Tuesday, May 21, 2013

Power Chainsaw Safety Tips

When operating any power tool, it's crucial to always take proper safety precautions. This doesn't only pertain to proper use of the tool, but also to maintenance and preparation as well. Chainsaws are among the more dangerous power tools, but with proper operation and precautions, there's a limited chance of something going wrong. Read on to learn how to properly operate your chainsaw.

Safety Gear When Operating A Chainsaw

Safety gear is a must when operating a chainsaw. This includes proper hand, foot, leg, eye, face, and ear protection. If anything were to go wrong, this gear would be your last defense in protection against an injury. Your clothing should also fit properly—baggy clothing increases the chance of getting caught in the chain or on a branch, which could obviously lead to injury.

Chainsaw Preparation Before Using

Before you even start your chainsaw you should inspect it carefully to be sure that nothing is broken or looks out of the ordinary. If it's your first time using a new saw, read through the owner's manual and be sure to take note of any features that are unique to your saw. One important feature to note is the chain brake. Some saws have a hand guard that doubles as a chain break, which is a useful safety feature that protects against kickback.

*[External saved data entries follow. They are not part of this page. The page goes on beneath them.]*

(* ===== verification/TxWorld.v ===== *)
(** * A transactional store, as an instance of the delivery contract

    A small world with one log, one projection of one segment and its read
    model, whose units of work roll back, and whose claims are exclusive.  It
    satisfies [StoreLaws], so the hypotheses of [SegmentProof] can hold, and
    it runs: a poisoned event is dead-lettered, its stream parked, and the
    stream replayed after the handler was fixed. *)
From S2P Require Import Prelude Core Effect Registry Samples Context Log MemWorld ProjStore Runner Membership ProjStatus Segment SegmentLoop Delivery SegmentProof.

Record TxWorld : Type := mkTx {
  tx_n : nat;                (* the events appended so far *)
  tx_snap : Snap (list Z);   (* the read model: the positions handled *)
  tx_lease : Lease;
  tx_fixed : bool;           (* the handler no longer fails *)
  tx_polls : nat;            (* the waits left before the context ends *)
  tx_replays : list Replay;
}.

Definition sample_event (id : uuid) (stream : string) (version position : Z) (ev : Event) : Envelope :=
  mkEnvelope id stream None "" "" (Some ev) version position 1.

Definition sample_log : log := [
  sample_event 1 "order-a" 1 1 (order_placed "a" "");
  sample_event 2 "order-b" 1 2 (order_placed "b" "poison");
  sample_event 3 "order-b" 2 3 (order_shipped "b" "");
  sample_event 4 "order-a" 2 4 (order_shipped "a" "");
  sample_event 5 "order-c" 1 5 (order_placed "c" "")].

Definition tx_log (w : TxWorld) : log := take (tx_n w) sample_log.

Definition tx_holds (l : Lease) (w : TxWorld) : Prop := tx_lease w = l.
Definition tx_issued (l : Lease) (w : TxWorld) : Prop := l_Epoch l ≤ l_Epoch (tx_lease w).

Definition tx_set (sn : Snap (list Z)) (w : TxWorld) : TxWorld :=
  mkTx (tx_n w) sn (tx_lease w) (tx_fixed w) (tx_polls w) (tx_replays w).

Definition claim_lost : option error := Some (Sentinel ErrClaimLost).

Definition tx_Claim (l : Lease) (ttl : duration) (w : TxWorld) : result error (option (Lease * Checkpoint)) * TxWorld :=
  if bool_decide (l = tx_lease w) then
    let cp := sn_cp (tx_snap w) in
    if (0 <=? Position cp) && (Position cp <=? zlen (tx_log w)) then (Ok (Some (l, cp)), w)
    else (Fail (New "checkpoint is not in the log"), w)
  else
    let l := mkLease (l_Name l) (l_Segment l) (l_Owner l) (l_Epoch (tx_lease w) + 1) in
    (Ok (Some (l, mkCheckpoint 0 0 0 "")), mkTx (tx_n w) (mkSnap (mkCheckpoint 0 0 0 "") [] []) l
       (tx_fixed w) (tx_polls w) (tx_replays w)).

(** A unit of work: rolled back when [fn] fails or the lease is lost. *)
Definition tx_unit (l : Lease) (fn : TxWorld → option error * TxWorld) (write : Snap (list Z) → Snap (list Z))
    (w : TxWorld) : option error * TxWorld :=
  match fn w with
  | (Some e, _) => (Some e, w)
  | (None, w1) => if bool_decide (l = tx_lease w1) then (None, tx_set (write (tx_snap w1)) w1) else (claim_lost, w)
  end.

Definition tx_letters (l : Lease) (f : list DeadLetter → list DeadLetter) (w : TxWorld) : option error * TxWorld :=
  if bool_decide (l = tx_lease w)
  then let sn := tx_snap w in (None, tx_set (mkSnap (sn_cp sn) (sn_model sn) (f (sn_letters sn))) w)
  else (claim_lost, w).

Definition tx_ReadAll (after : Z) (opts : ReadOptions) (w : TxWorld) : result error ReadResult * TxWorld :=
  let l := tx_log w in
  let limit := if 0 <? Limit opts then Limit opts else zlen l in
  let next := Z.max after (Z.min (after + limit) (zlen l)) in
  (Ok (mkReadResult (bfilter (env_matches opts) (scanned l after next)) next (zlen l <=? next)), w).

Definition tx_dls : DeadLetterOps TxWorld := {|
  dls_SaveDeadLetter l d := tx_letters l (insert_dead_letter d);
  dls_LoadDeadLetters _ _ w := (Ok (sn_letters (tx_snap w)), w);
  dls_DeleteDeadLetter l p := tx_letters l (bfilter (λ d, negb (dl_Position d =? p)));
  dls_RequestReplay _ stream w := (Ok 1, mkTx (tx_n w) (tx_snap w) (tx_lease w) (tx_fixed w) (tx_polls w) [mkReplay 1 stream 0]);
  dls_PendingReplays _ w := (Ok (tx_replays w), w);
  dls_FinishReplay _ _ _ w := (None, mkTx (tx_n w) (tx_snap w) (tx_lease w) (tx_fixed w) (tx_polls w) []);
  dls_ReplayResult _ _ w := (Ok (0, []), w);
|}.

#[export] Instance tx_ops : StoreOps TxWorld := {|
  st_Declare _ _ _ w := (None, w);
  st_Claim := tx_Claim;
  st_Commit l cp _ fn := tx_unit l fn (λ sn, mkSnap cp (sn_model sn) (sn_letters sn));
  st_Reset l v fn := tx_unit l fn (λ sn, mkSnap (mkCheckpoint 0 v (Position (sn_cp sn)) "") (sn_model sn) []);
  st_Release _ w := (None, w);
  st_SaveStatus _ _ w := (None, w);
  st_LoadStatuses _ w := (Ok [], w);
  st_RequestRebuild _ w := (Ok 0, w);
  st_Rebuilds _ w := (Ok (0, 0), w);
  st_FailRebuild _ _ _ w := (None, w);
  st_RebuildFailure _ w := (Ok (0, ""), w);
  st_Heartbeat _ _ _ _ w := (Ok [], w);
  st_DeadLetters := Some tx_dls;
  rd_ReadAll := tx_ReadAll;
  rd_Head w := (Ok (zlen (tx_log w)), w);
  ctx_done w := match tx_polls w with O => Some (Sentinel context_Canceled) | S _ => None end;
  clock _ := 0;
  sleepCtx _ w := w;
  select_live _ w := (CasePoll, mkTx (S (tx_n w)) (tx_snap w) (tx_lease w) (tx_fixed w) (pred (tx_polls w)) (tx_replays w));
  error_text _ := "error";
|}.

(** ** A projection over it *)

(** The handler records the position of its event, and fails on a poisoned
    one until it is fixed. *)
Definition record_position (ctx : values) (ev : option Event) (w : TxWorld) : option error * TxWorld :=
  match ev with
  | Some ev =>
    if negb (tx_fixed w) && bool_decide (ev_data ev = "poison") then (Some (New "poisoned"), w)
    else
      let sn := tx_snap w in
      (None, tx_set (mkSnap (sn_cp sn) (sn_model sn ++ [GlobalPositionFromContext ctx]) (sn_letters sn)) w)
  | None => (None, w)
  end.

Definition clear_model (w : TxWorld) : option error * TxWorld :=
  (None, tx_set (mkSnap (sn_cp (tx_snap w)) [] (sn_letters (tx_snap w))) w).

Definition tx_definition : ProjDefinition TxWorld :=
  mkDefinition "orders" (Some record_position) ["OrderPlaced"; "OrderShipped"] 1 (Some clear_model) 1 None
    SkipAlways "node" 2 0 0.

#[export] Instance sampleSHA : SHA256 := λ s, s.

Definition tx_runner : Runner TxWorld :=
  match NewRunner sample_registry "host" "1" tx_definition with
  | Returns r => r
  | Panics _ => mkRunner tx_definition 1 "" [] 0 0 0 (mkReplayQueue ∅ [] false 0 0 ∅ false)
                  (mkRebuildState false 0 0 false 0 None) (mkMembership 0 0 false 0 "") 0
  end.

Definition tx_start : TxWorld :=
  mkTx 3 (mkSnap (mkCheckpoint 0 0 0 "") [] []) (lease 0 tx_runner) false 4 [].

(** Four turns: the poisoned event 2 and the later event 3 of its stream
    are dead letters, the other events are in the read model. *)
Definition tx_run : result error (Checkpoint * time) * (Runner TxWorld * TxWorld) :=
  work ∅ 0 4 (mkCheckpoint 0 0 0 "") (tx_runner, tx_start).

Lemma tx_run_delivers :
  sn_model (tx_snap tx_run.2.2) = [1; 4; 5] ∧
  dl_Position <$> sn_letters (tx_snap tx_run.2.2) = [2; 3] ∧
  Position (sn_cp (tx_snap tx_run.2.2)) = 5 ∧ parked 0 tx_run.2.1 = {["order-b"]}.
Proof. vm_compute. done. Qed.

(** Then the handler is fixed and the stream replayed: 2 and 3 follow. *)
Definition tx_fix (w : TxWorld) : TxWorld :=
  mkTx (tx_n w) (tx_snap w) (tx_lease w) true 3 [mkReplay 1 "order-b" 0].

Definition tx_replay : result error () * (Runner TxWorld * TxWorld) :=
  (queueReplays tx_dls ;; serveReplays ∅ 0 (sn_cp (tx_snap tx_run.2.2)))
    (setActive 0 true tx_run.2.1, tx_fix tx_run.2.2).

Lemma tx_replay_delivers :
  sn_model (tx_snap tx_replay.2.2) = [1; 4; 5; 2; 3] ∧ sn_letters (tx_snap tx_replay.2.2) = [] ∧
  parked 0 tx_replay.2.1 = ∅.
Proof. vm_compute. done. Qed.

(** ** The contract holds *)
Lemma sample_log_numbered : numbered sample_log.
Proof.
  split.
  - intros i env. do 5 (destruct i as [|i]; [by intros [= <-]|]). done.
  - intros id i env. unfold stream_of, in_stream, sample_log. cbn [bfilter StreamID sample_event].
    repeat case_bool_decide; subst; try done; cbn [bfilter];
      do 3 (destruct i as [|i]; [by intros [= <-]|]); done.
Qed.

Lemma tx_log_numbered w : numbered (tx_log w).
Proof. eapply numbered_prefix; [apply prefix_take|apply sample_log_numbered]. Qed.

Notation tx_later := (later tx_issued tx_log).
Notation tx_frame := (frame tx_snap tx_holds tx_issued tx_log).

Lemma tx_later_refl w : tx_later w w.
Proof. by split. Qed.

Lemma tx_frame_refl l0 w : tx_frame l0 w w.
Proof. split; [apply tx_later_refl|done]. Qed.

Lemma tx_unit_spec l fn write w err w' l0 :
  tx_unit l fn write w = (err, w') →
  match err with
  | None => ∃ w1, fn w = (None, w1) ∧ tx_later w1 w' ∧
      (tx_holds l0 w' → l0 = l ∧ tx_holds l0 w1 ∧ tx_snap w' = write (tx_snap w1))
  | Some _ => tx_frame l0 w w'
  end.
Proof.
  unfold tx_unit. destruct (fn w) as [[e|] w1]; [intros [= <- <-]; apply tx_frame_refl|].
  case_bool_decide as Hl; intros [= <- <-]; [|apply tx_frame_refl].
  exists w1. split_and!; [done|by split|]. unfold tx_holds; cbn. intros <-. done.
Qed.

Lemma tx_letters_spec l f w w' l0 :
  tx_letters l f w = (None, w') →
  tx_later w w' ∧ (tx_holds l0 w' → tx_holds l0 w ∧
    tx_snap w' = mkSnap (sn_cp (tx_snap w)) (sn_model (tx_snap w)) (f (sn_letters (tx_snap w)))).
Proof. unfold tx_letters. case_bool_decide; intros [= <-]. split; [by split|done]. Qed.

Lemma tx_Claim_spec l ttl w res w' l0 :
  tx_Claim l ttl w = (res, w') →
  match res with
  | Ok (Some (l', cp)) => tx_later w w' ∧ 0 ≤ Position cp ≤ zlen (tx_log w') ∧
      (tx_holds l0 w' → l0 = l' ∧ cp = sn_cp (tx_snap w') ∧
         (l' = l ∧ tx_holds l w ∧ tx_snap w' = tx_snap w ∨ ¬ tx_issued l' w))
  | _ => tx_frame l0 w w'
  end.
Proof.
  unfold tx_Claim. case_bool_decide as Hl.
  - destruct (_ && _) eqn:Hp; intros [= <- <-]; [|apply tx_frame_refl].
    apply andb_true_iff in Hp as [H1%Z.leb_le H2%Z.leb_le]. split_and!; [apply tx_later_refl|lia|lia|].
    unfold tx_holds. intros H. split_and!; [congruence|done|left; by rewrite Hl].
  - intros [= <- <-]. split_and!; cbn; [|lia|apply zlen_nonneg|].
    + split; [done|]. unfold tx_issued; cbn. lia.
    + unfold tx_holds, tx_issued; cbn. intros <-. split_and!; [done..|]. right. lia.
Qed.

Lemma tx_ReadAll_spec after opts w res w' l0 :
  tx_ReadAll after opts w = (res, w') →
  tx_frame l0 w w' ∧
  match res with
  | Ok page => 0 ≤ after → ∃ l, tx_log w `prefix_of` l ∧ l `prefix_of` tx_log w' ∧ page_ok l after opts page
  | Fail _ => True
  end.
Proof.
  intros [= <- <-]. split; [apply tx_frame_refl|]. intros Ha. exists (tx_log w). split_and!; [done..|].
  pose proof (zlen_nonneg (tx_log w)) as Hn. set (n := zlen (tx_log w)) in *.
  set (limit := if 0 <? Limit opts then Limit opts else n).
  assert (0 < limit ∨ n = 0) as Hlim by (unfold limit; destruct (Z.ltb_spec 0 (Limit opts)); lia).
  set (next := Z.max after (Z.min (after + limit) n)). split; cbn.
  - done.
  - fold n. lia.
  - intros H%Z.leb_gt. lia.
  - by rewrite Z.leb_le.
  - intros Hl. unfold zlen.
    pose proof (bfilter_length (env_matches opts) (scanned (tx_log w) after next)) as H1.
    assert (length (scanned (tx_log w) after next) ≤ Z.to_nat (next - after))%nat by (unfold scanned; rewrite length_take; lia).
    unfold limit in *. destruct (Z.ltb_spec 0 (Limit opts)); lia.
Qed.

Lemma prefix_take_S (l : log) n : take n l `prefix_of` take (S n) l.
Proof.
  exists (take 1 (skipn n l)). rewrite take_take_drop. by rewrite Nat.add_1_r.
Qed.

#[export] Instance tx_laws : StoreLaws tx_snap tx_holds tx_issued tx_log (rn_p tx_runner) 0 [] tx_dls.
Proof.
  split.
  - done.
  - apply tx_log_numbered.
  - unfold tx_holds, tx_issued. intros l w <-. lia.
  - intros l cp st fn w err w' l0. apply tx_unit_spec.
  - intros l v fn w err w' l0 H. pose proof (tx_unit_spec _ _ _ _ _ _ l0 H) as Hs. destruct err; [done|].
    destruct Hs as (w1 & ? & ? & ?). by eexists w1, _.
  - apply tx_Claim_spec.
  - intros * [= _ <-]. apply tx_frame_refl.
  - intros * [= _ <-]. apply tx_frame_refl.
  - intros * [= _ <-]. apply tx_frame_refl.
  - intros * [= _ <-]. apply tx_frame_refl.
  - intros * [= _ <-]. apply tx_frame_refl.
  - intros. apply tx_frame_refl.
  - intros * [= _ <-]. split; [|done]. split; [|done]. cbn. apply prefix_take_S.
  - apply tx_ReadAll_spec.
  - intros * [= <- <-]. split; [apply tx_frame_refl|]. by intros ds [= <-].
  - intros * [= _ <-]. split; [by split|done].
  - intros *. apply tx_letters_spec.
  - intros *. apply tx_letters_spec.
  - intros h c ev w err w' l0 Hh. change (Some record_position = Some h) in Hh. injection Hh as <-.
    unfold record_position. destruct ev as [ev|]; [|intros [= <- <-]; by split].
    destruct (negb (tx_fixed w) && _); intros [= <- <-]; (split; [by split|done]).
  - intros f w w' l0 Hf. change (Some clear_model = Some f) in Hf. injection Hf as <-.
    intros [= <-]. split; [by split|done].
Qed.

Be sure to check the lubrication reservoir and fill it if it's low. When it's time to fuel, make sure that any spilled fuel is cleaned up before starting the saw. You should wipe down your saw if any excess fuel or oil has spilled on it and wait for it to evaporate before starting. Finally, move at least 10 feet from where you fueled the saw before you start your chainsaw up.

Starting Your Chainsaw

Again, this is a good time to refer to your owner's manual for any unique features of your saw, but there are also a few general things to keep in mind. Make sure the chain break is engaged so the chain doesn't start moving when you start your saw. Also, make sure to never attempt to "drop start" your saw. The saw needs to be secure when you are starting it so you have time to react in case anything goes wrong. This is a great video on how to properly start a chainsaw.

Chainsaw Operation

Again, chainsaw operation is going to be specific to your saw, what you're using it for and your particular skill level, so be sure to take each of these into consideration. It's important to never attempt something that is beyond your capabilities, but there are a few general guidelines to follow.

  • Always look for any debris, particularly metal, that needs to be removed from the path of your chainsaw.
  • Make sure to engage the chain break or turn off your saw when moving between different areas.
  • Be aware of kickback and always use a saw that has kickback prevention devices. To avoid kickback, never saw with the tip of the chain.
  • Always keep your hands properly on the handles of saw and keep secure footing when cutting.

HL Supply provides small engine parts for chainsaw, cut-off saws, trimmers, and more from the leading manufacturers including Stihl, Husqvarna, and Makita. Visit their store today to see the full selection of small engine replacement parts.

Monday, May 13, 2013

Preparing Your Power Tools for Summer

Now that the warmer months are rolling around, it’s time to get your power tools primed and ready for work. Taking them straight out of storage and immediately using them probably isn’t the best way to go, especially if you used your tools extensively the year before. It’s always good to do some preemptive inspections and maintenance of your power tools before using them, so we put together a list of the things you should check before pulling the starter on your chainsaw. As always, be sure to refer to your owner’s manual for anything specific to your equipment. This is the best place to find out how to properly care for your specific tool.


The first thing you should do is carefully inspect your equipment. Check for any rusting that resulted from improper winter storage and make a note of parts that need replacement. It’s also important for safety reasons to check for loose nuts and bolts and be sure to tighten them, particularly any safety guards on saws and the deflectors on your hedge trimmers.


For chainsaws and cut off saws, keeping the chain and blade sharp will ensure a properly operating tool and improve its safety. If you haven’t been properly maintaining your chainsaw’s chain, it may be time for a new chain. Broken cutting teeth and worn down teeth and cutters are all signs that you need a new chain. This will also prolong the life of your saw, as the engine won’t have to work as hard when cutting. The same goes for replacement cut off saw blades.

Checking Engine Parts

Making sure the engine is operating properly is the most important part of maintaining your gasoline powered tools. Routine maintenance that should be completed before the summer season includes checking air filters and either cleaning filter debris with filter oil, or replacing any filter that is damaged.

Check other engine parts, including the spark plug, carburetor, fuel filters, and clutch to be sure they are all in working order. If something looks worn, replace it by either checking your owner’s manual or consulting a trusted repair shop. Also be sure to only use parts that are intended to fit your make and model of chainsaw. One of the most important things to do before using your saw is check that the stop button is in working order—you don’t want to be put in a situation that you need to stop the blade from running and find out that you have a busted stop button. Finally, lubricate any moving parts that will be subject to friction.

By properly maintaining your equipment, you will maintain its value and have a long-lasting and well-operating machine.